NASIONAL, beritakebumen.co.id - Indonesia turun kelas menjadi negara dengan penghasilan menengah ke bawah (lower middle income) pada 2020. Dimana sebelumnya pada tahun 2019 Indonesia masuk kategori negara berpenghasilan menengah ke atas (upper middle income).
Hal tersebut diumumkan Bank Dunia (World Bank) melalui publikasi yang diperbarui setiap 1 Juli. Bank Dunia mencatat Pendapatan Nasional Bruto (GNI) Indonesia turun dari US$4.050 menjadi US$3.870.
Pandemi covid-19 selama setahun memukul penghasilan masyarakat dan menjadi biang penurunan status ekonomi Indonesia.
Perhitungan yang dilakukan Bank Dunia mempertimbangkan pertumbuhan ekonomi, inflasi, nilai tukar mata uang, dan pertumbuhan populasi yang dipengaruhi oleh GNI per kapita.
Klasifikasi ini sebenarnya digunakan Bank Dunia secara internal sebagai salah satu pertimbangan suatu negara dalam mendapatkan fasilitas dari lembaga keuangan internasional itu. Namun, klasifikasi ini juga dirujuk secara luas oleh organisasi internasional lain.
Dalam klasifikasi baru, Bank Dunia mengkategorikan negara berpenghasilan menengah ke bawah dengan rentang pendapatan US$1.046-US$4.095 dan kelompok penghasilan menengah ke atas US$4.096-US$12.695.
Sebelumnya, klasifikasi penghasilan menengah ke bawah berada dalam rentang US$1.035-US$4.045 dan menengah ke atas sebesar US$4.046-US$12.535.

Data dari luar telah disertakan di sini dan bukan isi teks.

(** X4. The cost of a usage with non-negative token counts is never
    negative. *)
Theorem calculateCost_nonneg (tokenUsage : TokenUsage) (modelId : string) :
  (0 <= inputTokens tokenUsage)%Z ->
  (0 <= outputTokens tokenUsage)%Z ->
  0 <= calculateCost tokenUsage modelId.
Proof.
  intros Hin Hout.
  assert (forall rates, 0 <= input rates -> 0 <= output rates ->
                        0 <= ratesCost rates tokenUsage) as Hrates.
  { intros rates Hi Ho.
    assert (ratesCost rates (mkTokenUsage 0 0 0) == 0) as Hz
      by (unfold ratesCost; simpl; field).
    rewrite <- Hz. now apply ratesCost_le. }
  unfold calculateCost, calculateCostLogged.
  destruct (getProviderForModel modelId) as [p|]; simpl; [|apply Qle_refl].
  destruct (find (hasId modelId) (MODELS p)) as [m|] eqn:Hm; simpl.
  - apply find_some in Hm. destruct Hm as [Hm _].
    destruct (registry_rates_nonneg _ _ Hm). now apply Hrates.
  - destruct (MODELS p) as [|m rest] eqn:Hl; [apply Qle_refl|].
    assert (In m (MODELS p)) as Hi by (rewrite Hl; now left).
    destruct (registry_rates_nonneg _ _ Hi). now apply Hrates.
Qed.

Lemma calculateCost_nonneg_example :
  0 <= calculateCost (mkTokenUsage 10 1 11) "claude-3-5-haiku-20241022".
Proof.
  apply (@calculateCost_nonneg (mkTokenUsage 10 1 11)
           "claude-3-5-haiku-20241022"); simpl; lia.
Defined.

End RegistryFacts.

"Indonesia, Mauritius, Rumania, dan Samoa sangat dekat dengan ambang klasifikasi pada 2019 dan mereka mengalami penurunan Atlas GNI per kapita karena covid-19 yang mengakibatkan klasifikasi lebih rendah pada 2020," jelas Bank Dunia lewat laporannya seperti dikutip CNN, Rabu (7/7).
Artinya, status negara berpenghasilan menengah ke atas hanya mampu dipegang Indonesia selama setahun. Pada tahun lalu, Bank Dunia menaikkan peringkat Indonesia dari negara pendapatan menengah menjadi negara berpenghasilan menengah ke atas.
"Sebuah prestasi membanggakan. Kenaikan status diberikan berdasarkan penilaian Bank Dunia terkini. GNI per capita Indonesia 2019 naik menjadi US$4.050 dari posisi sebelumnya, yaitu US$3.840," terang Kepala Biro Komunikasi dan Layanan Informasi Kemenkeu Rahayu Puspasari kala itu.